▶ **Action item**:
The answer must consist of every line in the data that contains "Theorem".

▶ **Supplied records**:
○ ○ ○ ○ ○

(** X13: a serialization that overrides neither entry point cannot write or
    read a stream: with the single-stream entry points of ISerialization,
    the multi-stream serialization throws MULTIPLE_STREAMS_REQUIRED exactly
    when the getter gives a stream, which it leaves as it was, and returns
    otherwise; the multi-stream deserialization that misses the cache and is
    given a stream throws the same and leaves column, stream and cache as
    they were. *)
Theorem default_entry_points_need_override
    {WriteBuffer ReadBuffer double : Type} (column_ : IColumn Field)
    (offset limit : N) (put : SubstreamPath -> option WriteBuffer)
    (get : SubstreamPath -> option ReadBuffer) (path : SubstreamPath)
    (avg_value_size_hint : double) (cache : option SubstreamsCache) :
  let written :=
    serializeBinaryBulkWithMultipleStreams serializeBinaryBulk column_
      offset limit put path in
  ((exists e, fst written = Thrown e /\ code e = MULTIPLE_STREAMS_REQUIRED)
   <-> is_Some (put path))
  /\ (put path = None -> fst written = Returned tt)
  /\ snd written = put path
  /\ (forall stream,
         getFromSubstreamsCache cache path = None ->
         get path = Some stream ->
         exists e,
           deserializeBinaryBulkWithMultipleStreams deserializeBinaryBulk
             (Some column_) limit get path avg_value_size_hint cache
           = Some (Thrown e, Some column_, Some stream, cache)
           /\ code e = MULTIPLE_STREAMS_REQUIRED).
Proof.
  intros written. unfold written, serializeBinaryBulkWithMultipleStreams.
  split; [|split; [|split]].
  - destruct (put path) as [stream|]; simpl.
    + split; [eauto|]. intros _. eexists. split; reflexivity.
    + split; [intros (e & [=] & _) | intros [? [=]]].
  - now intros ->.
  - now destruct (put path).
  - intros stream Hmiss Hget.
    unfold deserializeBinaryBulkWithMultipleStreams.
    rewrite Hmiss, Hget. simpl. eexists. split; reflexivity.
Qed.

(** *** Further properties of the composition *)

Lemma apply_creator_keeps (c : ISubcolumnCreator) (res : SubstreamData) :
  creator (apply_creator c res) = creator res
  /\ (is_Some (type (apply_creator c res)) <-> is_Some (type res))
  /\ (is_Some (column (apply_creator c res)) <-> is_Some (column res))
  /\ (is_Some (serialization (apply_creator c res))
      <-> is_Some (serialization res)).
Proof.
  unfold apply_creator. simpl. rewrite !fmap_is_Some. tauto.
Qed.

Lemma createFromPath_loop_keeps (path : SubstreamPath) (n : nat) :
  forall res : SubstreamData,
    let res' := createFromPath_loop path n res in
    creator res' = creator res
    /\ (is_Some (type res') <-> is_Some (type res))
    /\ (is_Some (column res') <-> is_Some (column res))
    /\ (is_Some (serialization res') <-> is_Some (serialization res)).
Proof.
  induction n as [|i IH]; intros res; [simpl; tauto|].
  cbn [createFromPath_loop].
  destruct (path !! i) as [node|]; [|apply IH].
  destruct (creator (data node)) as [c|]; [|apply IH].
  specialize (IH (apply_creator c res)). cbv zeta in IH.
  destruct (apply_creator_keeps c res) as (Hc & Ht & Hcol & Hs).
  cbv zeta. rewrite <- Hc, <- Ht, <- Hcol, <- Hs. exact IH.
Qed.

○ ○ ○ ○ ○

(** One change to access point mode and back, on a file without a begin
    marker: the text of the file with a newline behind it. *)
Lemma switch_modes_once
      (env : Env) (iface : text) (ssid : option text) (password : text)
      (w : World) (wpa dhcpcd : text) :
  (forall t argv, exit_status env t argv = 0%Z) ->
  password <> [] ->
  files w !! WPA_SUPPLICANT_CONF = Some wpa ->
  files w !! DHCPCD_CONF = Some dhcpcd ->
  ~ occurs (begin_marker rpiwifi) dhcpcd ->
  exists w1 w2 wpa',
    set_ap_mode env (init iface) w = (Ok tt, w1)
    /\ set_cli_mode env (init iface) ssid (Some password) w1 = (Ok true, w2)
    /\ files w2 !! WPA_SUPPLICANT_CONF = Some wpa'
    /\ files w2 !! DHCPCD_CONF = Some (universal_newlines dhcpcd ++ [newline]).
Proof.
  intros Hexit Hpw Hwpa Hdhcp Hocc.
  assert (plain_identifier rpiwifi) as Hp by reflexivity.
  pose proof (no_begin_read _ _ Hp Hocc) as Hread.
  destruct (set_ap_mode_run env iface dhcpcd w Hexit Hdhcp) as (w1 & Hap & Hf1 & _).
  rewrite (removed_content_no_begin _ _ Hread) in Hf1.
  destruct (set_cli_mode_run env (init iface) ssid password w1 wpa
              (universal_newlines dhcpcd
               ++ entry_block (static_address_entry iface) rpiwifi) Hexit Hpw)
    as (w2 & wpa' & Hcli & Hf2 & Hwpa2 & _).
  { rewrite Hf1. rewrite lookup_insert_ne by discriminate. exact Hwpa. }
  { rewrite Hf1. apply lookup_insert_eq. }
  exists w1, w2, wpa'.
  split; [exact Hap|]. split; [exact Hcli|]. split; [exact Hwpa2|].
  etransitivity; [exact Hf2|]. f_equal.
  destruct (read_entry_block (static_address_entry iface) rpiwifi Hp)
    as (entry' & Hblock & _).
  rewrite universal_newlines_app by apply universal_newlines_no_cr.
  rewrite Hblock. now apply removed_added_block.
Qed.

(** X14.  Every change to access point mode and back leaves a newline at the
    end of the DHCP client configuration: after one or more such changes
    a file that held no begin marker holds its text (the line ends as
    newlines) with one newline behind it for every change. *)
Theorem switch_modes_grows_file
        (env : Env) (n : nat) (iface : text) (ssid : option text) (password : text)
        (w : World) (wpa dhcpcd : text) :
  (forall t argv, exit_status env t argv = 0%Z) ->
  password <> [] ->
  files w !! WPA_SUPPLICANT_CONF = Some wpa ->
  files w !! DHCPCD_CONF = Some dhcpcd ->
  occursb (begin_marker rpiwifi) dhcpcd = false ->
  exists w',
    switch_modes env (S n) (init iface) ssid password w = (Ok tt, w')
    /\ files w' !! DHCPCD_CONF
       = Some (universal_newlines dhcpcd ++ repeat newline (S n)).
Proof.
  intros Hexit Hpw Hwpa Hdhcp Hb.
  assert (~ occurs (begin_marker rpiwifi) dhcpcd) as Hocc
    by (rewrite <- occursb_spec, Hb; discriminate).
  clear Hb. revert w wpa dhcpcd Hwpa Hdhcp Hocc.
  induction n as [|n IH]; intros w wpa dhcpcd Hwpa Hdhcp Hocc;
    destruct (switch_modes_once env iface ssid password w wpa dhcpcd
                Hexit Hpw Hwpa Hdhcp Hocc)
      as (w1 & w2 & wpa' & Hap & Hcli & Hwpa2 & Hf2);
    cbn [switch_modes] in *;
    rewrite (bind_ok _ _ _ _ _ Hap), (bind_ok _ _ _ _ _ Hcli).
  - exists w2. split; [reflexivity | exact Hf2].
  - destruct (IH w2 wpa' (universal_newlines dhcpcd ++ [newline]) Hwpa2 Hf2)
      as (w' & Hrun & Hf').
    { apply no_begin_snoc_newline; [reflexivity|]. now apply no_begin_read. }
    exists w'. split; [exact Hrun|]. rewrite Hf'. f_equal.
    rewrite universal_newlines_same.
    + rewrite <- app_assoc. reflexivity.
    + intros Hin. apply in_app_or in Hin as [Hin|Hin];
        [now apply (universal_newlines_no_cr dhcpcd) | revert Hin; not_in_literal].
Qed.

○ ○ ○ ○ ○

▶ **Exercise answer**:
Theorem default_entry_points_need_override
Theorem switch_modes_grows_file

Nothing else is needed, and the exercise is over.